(BRIEF): Collect the lines of the entries where "than" shows up.

#####

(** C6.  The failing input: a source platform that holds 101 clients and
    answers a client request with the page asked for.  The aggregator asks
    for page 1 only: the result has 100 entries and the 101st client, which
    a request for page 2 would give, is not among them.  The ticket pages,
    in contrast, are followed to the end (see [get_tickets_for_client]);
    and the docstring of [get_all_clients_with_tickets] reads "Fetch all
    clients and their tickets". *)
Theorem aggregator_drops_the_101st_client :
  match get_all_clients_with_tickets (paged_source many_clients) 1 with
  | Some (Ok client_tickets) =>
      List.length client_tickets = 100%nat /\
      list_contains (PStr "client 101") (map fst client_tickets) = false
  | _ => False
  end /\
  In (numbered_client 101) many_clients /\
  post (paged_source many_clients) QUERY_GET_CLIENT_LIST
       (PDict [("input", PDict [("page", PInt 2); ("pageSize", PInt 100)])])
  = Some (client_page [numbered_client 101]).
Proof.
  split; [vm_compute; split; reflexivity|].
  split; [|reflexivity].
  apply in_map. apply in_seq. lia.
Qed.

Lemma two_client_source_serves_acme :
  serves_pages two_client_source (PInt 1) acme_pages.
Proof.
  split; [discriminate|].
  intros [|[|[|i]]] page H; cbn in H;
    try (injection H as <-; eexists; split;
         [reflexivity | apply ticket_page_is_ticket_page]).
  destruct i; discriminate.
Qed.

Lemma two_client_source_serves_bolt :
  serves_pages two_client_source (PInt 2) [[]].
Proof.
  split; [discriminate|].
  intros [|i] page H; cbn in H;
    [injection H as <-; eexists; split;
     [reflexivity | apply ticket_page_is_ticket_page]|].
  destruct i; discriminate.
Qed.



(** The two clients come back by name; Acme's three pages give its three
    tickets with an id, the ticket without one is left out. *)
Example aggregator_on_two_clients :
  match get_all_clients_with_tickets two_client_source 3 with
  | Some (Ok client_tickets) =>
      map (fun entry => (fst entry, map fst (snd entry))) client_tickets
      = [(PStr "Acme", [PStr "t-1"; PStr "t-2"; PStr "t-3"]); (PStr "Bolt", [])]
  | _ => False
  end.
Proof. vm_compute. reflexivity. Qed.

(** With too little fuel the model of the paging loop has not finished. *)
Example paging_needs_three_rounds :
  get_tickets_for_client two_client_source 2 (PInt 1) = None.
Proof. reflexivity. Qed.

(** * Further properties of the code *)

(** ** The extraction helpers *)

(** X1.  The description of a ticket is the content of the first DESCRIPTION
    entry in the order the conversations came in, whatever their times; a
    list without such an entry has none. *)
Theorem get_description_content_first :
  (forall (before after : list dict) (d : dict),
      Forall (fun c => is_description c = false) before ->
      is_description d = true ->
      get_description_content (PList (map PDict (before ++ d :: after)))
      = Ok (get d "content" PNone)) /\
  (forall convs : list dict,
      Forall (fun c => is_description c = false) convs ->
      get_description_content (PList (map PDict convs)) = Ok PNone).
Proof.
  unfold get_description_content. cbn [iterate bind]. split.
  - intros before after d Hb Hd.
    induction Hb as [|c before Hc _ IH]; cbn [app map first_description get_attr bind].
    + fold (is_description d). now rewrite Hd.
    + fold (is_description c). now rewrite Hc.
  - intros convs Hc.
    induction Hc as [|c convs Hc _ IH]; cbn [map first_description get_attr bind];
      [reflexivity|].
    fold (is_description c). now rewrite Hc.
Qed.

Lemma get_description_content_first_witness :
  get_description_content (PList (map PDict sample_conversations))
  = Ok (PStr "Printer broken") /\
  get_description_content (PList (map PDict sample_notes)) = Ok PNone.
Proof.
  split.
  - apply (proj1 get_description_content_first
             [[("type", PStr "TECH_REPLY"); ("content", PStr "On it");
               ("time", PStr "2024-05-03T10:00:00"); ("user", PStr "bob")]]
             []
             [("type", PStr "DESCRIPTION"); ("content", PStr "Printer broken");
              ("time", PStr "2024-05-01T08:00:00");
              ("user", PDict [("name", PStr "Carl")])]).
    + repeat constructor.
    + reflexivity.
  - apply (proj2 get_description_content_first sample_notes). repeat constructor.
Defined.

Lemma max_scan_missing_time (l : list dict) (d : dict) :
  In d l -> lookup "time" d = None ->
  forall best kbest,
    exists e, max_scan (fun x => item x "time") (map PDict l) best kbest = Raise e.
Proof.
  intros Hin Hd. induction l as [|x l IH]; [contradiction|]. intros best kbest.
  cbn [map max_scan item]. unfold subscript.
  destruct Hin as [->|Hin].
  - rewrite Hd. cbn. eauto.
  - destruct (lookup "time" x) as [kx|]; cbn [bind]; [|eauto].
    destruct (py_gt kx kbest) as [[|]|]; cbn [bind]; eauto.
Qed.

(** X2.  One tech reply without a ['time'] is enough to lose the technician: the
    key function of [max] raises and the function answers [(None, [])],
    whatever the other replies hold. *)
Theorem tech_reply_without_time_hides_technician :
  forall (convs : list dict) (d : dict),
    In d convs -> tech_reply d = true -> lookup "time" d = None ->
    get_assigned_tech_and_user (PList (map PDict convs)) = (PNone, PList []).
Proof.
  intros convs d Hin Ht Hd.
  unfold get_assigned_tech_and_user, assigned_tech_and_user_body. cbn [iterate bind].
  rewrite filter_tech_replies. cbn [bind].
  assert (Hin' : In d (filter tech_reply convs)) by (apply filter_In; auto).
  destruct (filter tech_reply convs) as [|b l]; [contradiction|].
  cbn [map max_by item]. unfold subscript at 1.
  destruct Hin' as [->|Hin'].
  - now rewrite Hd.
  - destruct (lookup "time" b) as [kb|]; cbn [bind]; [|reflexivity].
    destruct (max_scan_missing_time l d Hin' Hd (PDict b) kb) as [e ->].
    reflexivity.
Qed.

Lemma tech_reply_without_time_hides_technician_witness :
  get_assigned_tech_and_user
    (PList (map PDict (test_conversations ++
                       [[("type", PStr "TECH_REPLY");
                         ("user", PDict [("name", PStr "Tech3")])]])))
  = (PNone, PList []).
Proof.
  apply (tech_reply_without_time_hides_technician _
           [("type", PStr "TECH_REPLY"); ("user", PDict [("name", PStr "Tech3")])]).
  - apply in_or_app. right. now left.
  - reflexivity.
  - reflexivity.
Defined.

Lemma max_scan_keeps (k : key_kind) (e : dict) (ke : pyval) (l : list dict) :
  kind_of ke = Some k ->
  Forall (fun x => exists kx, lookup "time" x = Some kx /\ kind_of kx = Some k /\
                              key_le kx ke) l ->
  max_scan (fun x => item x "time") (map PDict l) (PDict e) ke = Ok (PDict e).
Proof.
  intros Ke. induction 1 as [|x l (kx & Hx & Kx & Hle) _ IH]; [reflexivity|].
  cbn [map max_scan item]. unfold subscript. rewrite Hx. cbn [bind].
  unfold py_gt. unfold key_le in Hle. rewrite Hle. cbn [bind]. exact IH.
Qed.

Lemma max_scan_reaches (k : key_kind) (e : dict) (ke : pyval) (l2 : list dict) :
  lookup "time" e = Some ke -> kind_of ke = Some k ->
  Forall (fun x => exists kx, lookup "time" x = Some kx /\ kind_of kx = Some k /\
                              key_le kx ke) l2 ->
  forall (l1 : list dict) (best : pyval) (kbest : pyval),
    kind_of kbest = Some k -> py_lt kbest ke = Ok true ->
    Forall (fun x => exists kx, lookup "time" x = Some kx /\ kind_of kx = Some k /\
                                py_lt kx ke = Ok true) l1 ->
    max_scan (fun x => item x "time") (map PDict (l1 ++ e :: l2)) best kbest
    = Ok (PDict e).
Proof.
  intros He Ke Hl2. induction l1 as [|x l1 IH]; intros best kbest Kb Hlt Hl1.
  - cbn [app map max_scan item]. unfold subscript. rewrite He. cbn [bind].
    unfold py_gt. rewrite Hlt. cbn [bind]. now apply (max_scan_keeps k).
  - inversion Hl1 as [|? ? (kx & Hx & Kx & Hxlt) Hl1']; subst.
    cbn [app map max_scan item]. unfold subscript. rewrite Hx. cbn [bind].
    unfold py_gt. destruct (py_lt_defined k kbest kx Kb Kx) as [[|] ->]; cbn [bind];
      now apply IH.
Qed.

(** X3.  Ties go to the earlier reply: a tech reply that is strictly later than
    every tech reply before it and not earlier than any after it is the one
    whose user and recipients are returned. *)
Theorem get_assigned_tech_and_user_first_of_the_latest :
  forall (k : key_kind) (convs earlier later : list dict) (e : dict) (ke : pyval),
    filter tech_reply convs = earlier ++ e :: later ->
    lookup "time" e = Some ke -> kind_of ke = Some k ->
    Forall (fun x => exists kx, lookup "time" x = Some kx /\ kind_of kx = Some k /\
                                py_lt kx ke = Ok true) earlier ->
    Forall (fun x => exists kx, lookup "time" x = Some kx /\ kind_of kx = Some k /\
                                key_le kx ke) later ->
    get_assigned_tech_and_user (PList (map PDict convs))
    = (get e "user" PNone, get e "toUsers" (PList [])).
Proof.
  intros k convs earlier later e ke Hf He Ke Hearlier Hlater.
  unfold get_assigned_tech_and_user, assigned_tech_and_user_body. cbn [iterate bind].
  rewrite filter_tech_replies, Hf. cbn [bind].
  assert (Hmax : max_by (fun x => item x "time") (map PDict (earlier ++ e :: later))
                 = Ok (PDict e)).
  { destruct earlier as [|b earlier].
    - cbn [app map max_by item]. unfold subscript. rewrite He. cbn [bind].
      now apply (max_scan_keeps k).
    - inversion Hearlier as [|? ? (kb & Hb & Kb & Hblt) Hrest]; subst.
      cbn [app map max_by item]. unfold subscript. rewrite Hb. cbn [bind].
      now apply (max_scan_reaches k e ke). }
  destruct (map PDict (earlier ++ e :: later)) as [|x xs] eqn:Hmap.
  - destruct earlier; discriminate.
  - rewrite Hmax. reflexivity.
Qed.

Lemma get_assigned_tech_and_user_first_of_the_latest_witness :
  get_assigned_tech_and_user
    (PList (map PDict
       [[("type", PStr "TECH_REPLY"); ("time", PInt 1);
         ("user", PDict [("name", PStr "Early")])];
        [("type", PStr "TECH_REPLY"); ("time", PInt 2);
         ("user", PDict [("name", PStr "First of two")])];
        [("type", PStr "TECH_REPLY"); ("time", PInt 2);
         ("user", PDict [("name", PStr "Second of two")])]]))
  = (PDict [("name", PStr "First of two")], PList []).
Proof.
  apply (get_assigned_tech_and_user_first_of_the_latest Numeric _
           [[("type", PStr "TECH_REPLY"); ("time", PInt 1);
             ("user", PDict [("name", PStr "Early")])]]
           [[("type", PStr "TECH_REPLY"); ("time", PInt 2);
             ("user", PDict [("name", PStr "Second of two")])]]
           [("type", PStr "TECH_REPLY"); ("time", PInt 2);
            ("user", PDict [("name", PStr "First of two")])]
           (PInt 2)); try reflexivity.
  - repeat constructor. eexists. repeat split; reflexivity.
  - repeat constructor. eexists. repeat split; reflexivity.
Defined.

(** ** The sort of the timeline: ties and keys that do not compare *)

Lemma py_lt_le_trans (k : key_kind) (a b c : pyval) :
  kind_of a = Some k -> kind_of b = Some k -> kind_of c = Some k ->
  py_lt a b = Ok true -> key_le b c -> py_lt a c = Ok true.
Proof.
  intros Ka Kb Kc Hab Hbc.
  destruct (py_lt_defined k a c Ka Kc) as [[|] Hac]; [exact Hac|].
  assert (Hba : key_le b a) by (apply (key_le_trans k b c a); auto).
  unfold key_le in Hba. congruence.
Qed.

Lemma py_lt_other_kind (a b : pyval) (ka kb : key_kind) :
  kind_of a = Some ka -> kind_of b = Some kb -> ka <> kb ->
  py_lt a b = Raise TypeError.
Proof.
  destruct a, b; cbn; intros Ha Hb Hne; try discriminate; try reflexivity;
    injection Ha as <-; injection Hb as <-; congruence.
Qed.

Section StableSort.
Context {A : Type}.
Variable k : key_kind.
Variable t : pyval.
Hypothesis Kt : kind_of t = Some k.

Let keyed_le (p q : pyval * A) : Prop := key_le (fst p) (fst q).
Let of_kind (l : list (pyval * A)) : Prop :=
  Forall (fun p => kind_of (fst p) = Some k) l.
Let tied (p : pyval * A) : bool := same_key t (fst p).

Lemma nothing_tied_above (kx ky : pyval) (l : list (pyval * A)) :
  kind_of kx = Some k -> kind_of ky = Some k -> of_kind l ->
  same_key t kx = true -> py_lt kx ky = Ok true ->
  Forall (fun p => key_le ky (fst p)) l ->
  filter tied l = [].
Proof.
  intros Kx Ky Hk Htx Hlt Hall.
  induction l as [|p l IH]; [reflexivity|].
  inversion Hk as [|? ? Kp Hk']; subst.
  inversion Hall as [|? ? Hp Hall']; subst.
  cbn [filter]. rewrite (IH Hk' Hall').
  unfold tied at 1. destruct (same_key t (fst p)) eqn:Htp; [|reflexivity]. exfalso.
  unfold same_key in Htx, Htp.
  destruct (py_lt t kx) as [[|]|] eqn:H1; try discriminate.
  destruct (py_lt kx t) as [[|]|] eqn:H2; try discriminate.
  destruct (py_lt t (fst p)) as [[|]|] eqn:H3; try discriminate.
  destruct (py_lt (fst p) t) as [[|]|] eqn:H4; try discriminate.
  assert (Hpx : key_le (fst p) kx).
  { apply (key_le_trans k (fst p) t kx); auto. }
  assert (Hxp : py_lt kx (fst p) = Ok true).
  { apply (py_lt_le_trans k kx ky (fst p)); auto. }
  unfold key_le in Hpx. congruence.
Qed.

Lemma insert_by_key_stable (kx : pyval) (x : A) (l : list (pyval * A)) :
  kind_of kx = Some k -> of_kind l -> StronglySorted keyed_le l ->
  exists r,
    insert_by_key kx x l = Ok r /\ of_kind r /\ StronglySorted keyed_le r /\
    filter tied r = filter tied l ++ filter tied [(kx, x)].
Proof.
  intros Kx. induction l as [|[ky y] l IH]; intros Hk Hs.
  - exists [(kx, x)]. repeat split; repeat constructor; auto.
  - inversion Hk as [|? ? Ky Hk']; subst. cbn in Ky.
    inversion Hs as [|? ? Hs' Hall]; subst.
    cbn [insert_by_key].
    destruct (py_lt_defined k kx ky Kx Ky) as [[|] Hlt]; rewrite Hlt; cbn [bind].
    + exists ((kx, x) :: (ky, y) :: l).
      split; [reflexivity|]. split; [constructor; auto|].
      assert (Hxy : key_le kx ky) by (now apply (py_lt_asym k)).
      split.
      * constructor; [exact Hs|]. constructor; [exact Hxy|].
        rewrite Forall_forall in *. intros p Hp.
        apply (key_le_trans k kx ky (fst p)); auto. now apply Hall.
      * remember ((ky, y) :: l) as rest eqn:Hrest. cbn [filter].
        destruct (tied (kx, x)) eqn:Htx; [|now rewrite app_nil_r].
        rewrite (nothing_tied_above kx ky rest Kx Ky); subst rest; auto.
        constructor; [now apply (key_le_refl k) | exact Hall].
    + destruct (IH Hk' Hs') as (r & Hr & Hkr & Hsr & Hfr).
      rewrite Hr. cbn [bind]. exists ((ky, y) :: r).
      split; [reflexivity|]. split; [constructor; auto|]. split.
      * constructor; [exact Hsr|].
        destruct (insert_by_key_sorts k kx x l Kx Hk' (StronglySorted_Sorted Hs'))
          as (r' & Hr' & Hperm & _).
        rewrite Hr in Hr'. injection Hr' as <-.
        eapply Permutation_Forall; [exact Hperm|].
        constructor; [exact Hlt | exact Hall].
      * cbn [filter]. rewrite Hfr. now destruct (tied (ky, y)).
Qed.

#####

(OUTPUT FOR THIS TASK):
(** X3.  Ties go to the earlier reply: a tech reply that is strictly later than
    every tech reply before it and not earlier than any after it is the one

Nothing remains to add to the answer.